Halo highlighting is useful for much more than CAD models.  The halo effect is generated using the values that the GPU writes into the depth buffer while rendering a shape.  As a result, halo highlighting works with any Open Inventor shape.  For example, applications using VolumeViz can use halo highlighting with SoOrthoSlice, and other volume shapes, as shown in the following 3D medical viewer image.

 

Halo highlighting is also valuable for applications using MeshVizXLM to visualize, for example, large reservoir models used in oil and gas exploration.  Shapes like mesh skin (MoMeshSkin) are typically rendered with both faces and lines (edges), creating a large amount of geometry.  Like the motorcycle example, using a line highlight would redraw every edge, adding a lot of clutter and reducing performance.  The halo technique is a fast and efficient way to highlight these complex shapes, as shown in this image.

 

The color, size, and smoothing of the halo can be customized using functions setHaloColor, setHaloWidth, and setHaloSmoothFactor.  In the image above, we used a wide halo along with a high smoothing factor to give the appearance of a “glow” around the object. In the following images, we show the effect of these options.

Varying the halo width:

Varying the halo smoothing factor:

 

About Object Picking and Selection

Open Inventor provides a powerful picking tool.  SoRayPickAction can quickly find the object, or objects, under the user’s cursor.  It can also detect objects along any arbitrary ray in 3D space.  Open Inventor also provides a convenient high-level selection mechanism for objects in the scene.  The SoSelection group node manages a list of selected objects.  Each object in the list is an SoPath, and the path can lead to a single shape or a group node containing multiple shapes.  The application can add or remove objects from the list.  SoSelection can also automatically handle mouse click events, do picking, add the selected object(s) to the list, and notify the application when the selection list has changed.

The halo highlighting effect is provided by class SoHaloHighlightRenderAction(C++|Java|.Net).


Developer Tip: Highlighting text.

In the next image, the top row of text is an SoText3 node rendered using the default “Polygon” render style (see SoFont for details).  In this case, the halo effect is (effectively) applied to each character in the string.  That could be a desirable effect in some cases, but it could also be “too much” highlighting for a good user experience.

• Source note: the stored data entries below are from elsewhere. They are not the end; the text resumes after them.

(* ===== verification/VmInstr.v ===== *)
(** * The instructions

    Every [execute] function keeps the machine well-formed and does not
    panic, given the operands and the memory that the interpreter has checked
    and made before. *)

From S2P Require Import Prelude BigMath Params Analysis Memory Rlp Interfaces.
From S2P Require Import Machine Gas Instructions JumpTable Precompiles Evm.
From S2P Require Import VmLaws VmGas VmRules.

Section Instr.
Context {S : Type} `{!VMState S} `{!VMStateLaws S} {FK : Forks} {CRY : Crypto}.
Variable env : Env S.
Context `{!EnvLaws env}.

(** ** Instructions that use the stack only *)

Lemma U256_nonneg x : 0 ≤ Math.U256 x.
Proof. apply Math.U256_range. Qed.
Lemma bool_int_nonneg b : 0 ≤ bool_int b.
Proof. by destruct b. Qed.
#[local] Hint Resolve U256_nonneg bool_int_nonneg Z.le_refl : core.

(** Two operands to one result. *)
Lemma exec_ok_binary_set (f : Z → Z → Z) : (∀ x y, 0 ≤ x → 0 ≤ y → 0 ≤ f x y) →
  exec_ok (x ← vpop; y ← vpeek; vset (f x y);; done_nil) 2 any.
Proof. intros Hf. vm_start. vm_pop. vm_peek. vm_set. auto. Qed.
Lemma exec_ok_binary_push (f : Z → Z → Z) : (∀ x y, 0 ≤ x → 0 ≤ y → 0 ≤ f x y) →
  exec_ok (x ← vpop; y ← vpop; vpush (f x y);; done_nil) 2 any.
Proof. intros Hf. vm_start. vm_pop. vm_pop. vm_push. auto. Qed.
Lemma exec_ok_unary (f : Z → Z) : (∀ x, 0 ≤ x → 0 ≤ f x) →
  exec_ok (x ← vpeek; vset (f x);; done_nil) 1 any.
Proof. intros Hf. vm_start. vm_peek. vm_set. auto. Qed.

Lemma Byte_nonneg x l n : 0 ≤ Math.Byte x l n.
Proof.
  unfold Math.Byte. case_decide; [done|]. unfold Math.bigEndianByteAt.
  destruct (_ !! _); [|done]. apply Z.mod_pos_bound. lia.
Qed.
Lemma Exp_nonneg x y : 0 ≤ y → 0 ≤ Math.Exp x y.
Proof. intros. rewrite Math.Exp_spec by done. apply Z.mod_pos_bound. lia. Qed.

Lemma opAdd_ok : exec_ok opAdd 2 any. Proof. by apply exec_ok_binary_set. Qed.
Lemma opSub_ok : exec_ok opSub 2 any. Proof. by apply exec_ok_binary_set. Qed.
Lemma opMul_ok : exec_ok opMul 2 any. Proof. by apply exec_ok_binary_push. Qed.
Lemma opExp_ok : exec_ok opExp 2 any.
Proof. apply exec_ok_binary_push. intros. by apply Exp_nonneg. Qed.
Lemma opNot_ok : exec_ok opNot 1 any. Proof. by apply exec_ok_unary. Qed.
Lemma opLt_ok : exec_ok opLt 2 any. Proof. by apply exec_ok_binary_set. Qed.
Lemma opGt_ok : exec_ok opGt 2 any. Proof. by apply exec_ok_binary_set. Qed.
Lemma opSlt_ok : exec_ok opSlt 2 any.
Proof. apply exec_ok_binary_set. intros. repeat case_match; try lia; auto. Qed.
Lemma opSgt_ok : exec_ok opSgt 2 any.
Proof. apply exec_ok_binary_set. intros. repeat case_match; try lia; auto. Qed.
Lemma opEq_ok : exec_ok opEq 2 any. Proof. by apply exec_ok_binary_set. Qed.
Lemma opIszero_ok : exec_ok opIszero 1 any.
Proof. apply exec_ok_unary. intros. case_match; lia. Qed.
Lemma opAnd_ok : exec_ok opAnd 2 any.
Proof. apply exec_ok_binary_push. intros. apply Z.land_nonneg. auto. Qed.
Lemma opOr_ok : exec_ok opOr 2 any.
Proof. apply exec_ok_binary_set. intros. by apply Z.lor_nonneg. Qed.
Lemma opXor_ok : exec_ok opXor 2 any.
Proof. apply exec_ok_binary_set. intros. by apply Z.lxor_nonneg. Qed.

Lemma opDiv_ok : exec_ok opDiv 2 any.
Proof. vm_start. vm_pop. vm_peek. destruct (negb _); vm_set; auto. Qed.
Lemma opSdiv_ok : exec_ok opSdiv 2 any.
Proof. vm_start. vm_pop. vm_pop. repeat case_match; vm_push; auto. Qed.
Lemma opMod_ok : exec_ok opMod 2 any.
Proof. vm_start. vm_pop. vm_pop. case_match; vm_push; auto. Qed.
Lemma opSmod_ok : exec_ok opSmod 2 any.
Proof. vm_start. vm_pop. vm_pop. repeat case_match; vm_push; auto. Qed.
Lemma opSignExtend_ok : exec_ok opSignExtend 2 any.
Proof.
  vm_start. vm_pop. destruct (a <? 31); [|by apply wp_bind, wp_ret; eapply wp_done].
  apply wp_bind. vm_pop. eapply wp_push; [done|auto|]. intros. by eapply wp_done.
Qed.
Lemma opByte_ok : exec_ok opByte 2 any.
Proof. vm_start. vm_pop. vm_peek. case_match; vm_set; [apply Byte_nonneg|auto]. Qed.
Lemma opAddmod_ok : exec_ok opAddmod 3 any.
Proof. vm_start. vm_pop. vm_pop. vm_pop. case_match; vm_push; auto. Qed.
Lemma opMulmod_ok : exec_ok opMulmod 3 any.
Proof. vm_start. vm_pop. vm_pop. vm_pop. case_match; vm_push; auto. Qed.

(** A shift first normalises the value in place. *)
Lemma shift_ok (f : Z → Z → Z) :
  exec_ok (shift ← vpop; value ← vpeek;
           let shift := Math.U256 shift in let value := Math.U256 value in
           vset value;;
           (if 256 <=? shift then vset 0 else vset (Math.U256 (f value shift)));;
           done_nil) 2 any.
Proof.
  vm_start. vm_pop. vm_peek. apply wp_bind. eapply wp_set; [done|lia|auto|]. intros m1 J1 _ _ _.
  case_match; vm_set; auto.
Qed.
Lemma opSHL_ok : exec_ok opSHL 2 any.
Proof. exact (shift_ok (λ v s, Z.shiftl v (Big.Uint64 s))). Qed.
Lemma opSHR_ok : exec_ok opSHR 2 any.
Proof. exact (shift_ok (λ v s, Z.shiftr v (Big.Uint64 s))). Qed.
Lemma opSAR_ok : exec_ok opSAR 2 any.
Proof. vm_start. vm_pop. vm_pop. case_match; vm_push; auto. Qed.

(** ** Instructions that read the environment *)

Lemma push_env_ok (f : machine S → Z) :
  (∀ m, wf_machine m → 0 ≤ f m) → exec_ok (x ← gets f; vpush x;; done_nil) 0 any.
Proof. intros Hf. vm_start. apply wp_bind, wp_gets. vm_push. auto. Qed.
Lemma push_const_ok a : 0 ≤ a → exec_ok (vpush a;; done_nil) 0 any.
Proof. intros Ha. vm_start. vm_push. done. Qed.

The middle row of text is an SoText3 rendered using the “Texture” render style.  This style is often preferred because anti-aliasing is applied when the textures are generated, creating a high-quality appearance.  However, the halo effect is (effectively) applied to the edges of each character’s texture rectangle, which is not very attractive.

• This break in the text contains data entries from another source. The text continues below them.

Lemma frontier_arithmetic_ok : table_ok frontier_arithmetic.
Proof. unfold frontier_arithmetic. entries. { plain 0. } all: plain 1. Qed.
Lemma frontier_environment_ok : table_ok (frontier_environment env).
Proof. unfold frontier_environment. entries; first [plain 1|with_mem 1]. Qed.
Lemma frontier_storage_ok : table_ok (frontier_storage env).
Proof. unfold frontier_storage. entries; first [plain 1|with_mem 1]. Qed.
Lemma GetByte_code c p : 0 ≤ p → GetByte c p ≠ 0 → p < zlen (Code c).
Proof. unfold GetByte. destruct (Z.ltb_spec p (zlen (Code c))); done. Qed.
Lemma push_entry_ok k : 1 ≤ k ≤ 32 → entry_ok n (PUSH k) (push_entry k).2.
Proof.
  intros Hk. eapply (plain_entry n _ _ _ _ _ 1); entry_cbn;
    [reflexivity| |reflexivity|by apply (gas_ok_value env (λ _, GasFastestStep) 1 0)|apply makePush_ok| |lia|by right].
  - cbn. lia.
  - intros m W Hop. split; [|lia]. apply GetByte_code; [apply W|]. unfold GetOp in Hop. rewrite Hop.
    unfold PUSH. lia.
Qed.
Lemma frontier_push_ok : table_ok (frontier_push_low ++ frontier_push_high).
Proof.
  unfold table_ok, frontier_push_low, frontier_push_high. rewrite <- map_app. apply Forall_map.
  repeat apply Forall_cons_2; try apply Forall_nil_2; apply push_entry_ok; lia.
Qed.
Lemma frontier_dup_ok : table_ok frontier_dup.
Proof.
  apply Forall_map. repeat apply Forall_cons_2; try apply Forall_nil_2; cbn [fst snd];
  (eapply (plain_entry n _ _ _ _ _ 1); entry_cbn;
    [reflexivity| |reflexivity|by apply (gas_ok_value env (λ _, GasFastestStep) 1 0)
    |apply makeDup_ok; lia|done|lia|auto]; cbn; lia).
Qed.
Lemma frontier_swap_ok : table_ok frontier_swap.
Proof.
  apply Forall_map. repeat apply Forall_cons_2; try apply Forall_nil_2; cbn [fst snd];
  (eapply (plain_entry n _ _ _ _ _ 1); entry_cbn;
    [reflexivity| |reflexivity|by apply (gas_ok_value env (λ _, GasFastestStep) 1 0)
    |apply makeSwap_ok; lia|done|lia|auto]; cbn; lia).
Qed.
Lemma frontier_log_ok : table_ok (frontier_log env).
Proof.
  apply Forall_map. repeat apply Forall_cons_2; try apply Forall_nil_2; cbn [fst snd];
  (eapply (log_entry n _ _ _ _ _ 1); entry_cbn;
    [reflexivity| |reflexivity|apply mem_ok_log; lia|apply gas_ok_log; lia
    |reflexivity|apply makeLog_ok|lia]; cbn; lia).
Qed.

Ltac is_create L :=
  eapply (create_entry n _ _ _ _ _ 1); entry_cbn;
  [reflexivity| |reflexivity|apply mem_ok_at; lia|apply gas_ok_memPlus; by vm_compute|exact L|reflexivity|lia];
  cbn; lia.
Ltac is_call G L :=
  eapply (call_entry n); entry_cbn;
  [reflexivity| |reflexivity|apply mem_ok_max; lia|exact G|exact L|done|reflexivity]; cbn; lia.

The bottom row of text shows a solution: Render the string with a transparent background rectangle, using an SoTextProperty node with style set to BACK_FRAME.  Now the halo effect is applied to an invisible box surrounding the string.  The transparent background technique is also valuable because it makes it much easier for the user to select the string. Using only a text node, the user must click precisely on one of the characters to select the string.  Using a transparent background rectangle, the user can click anywhere “near” the string.

 

Conclusion

We invite you to run and experiment with the “HighlightingStyles” demo/example.  This program is located in the Highlight directory under Examples/source/Inventor/Features.  The demo allows you to load any .iv format file, choose a highlight style, and adjust the highlighting parameters.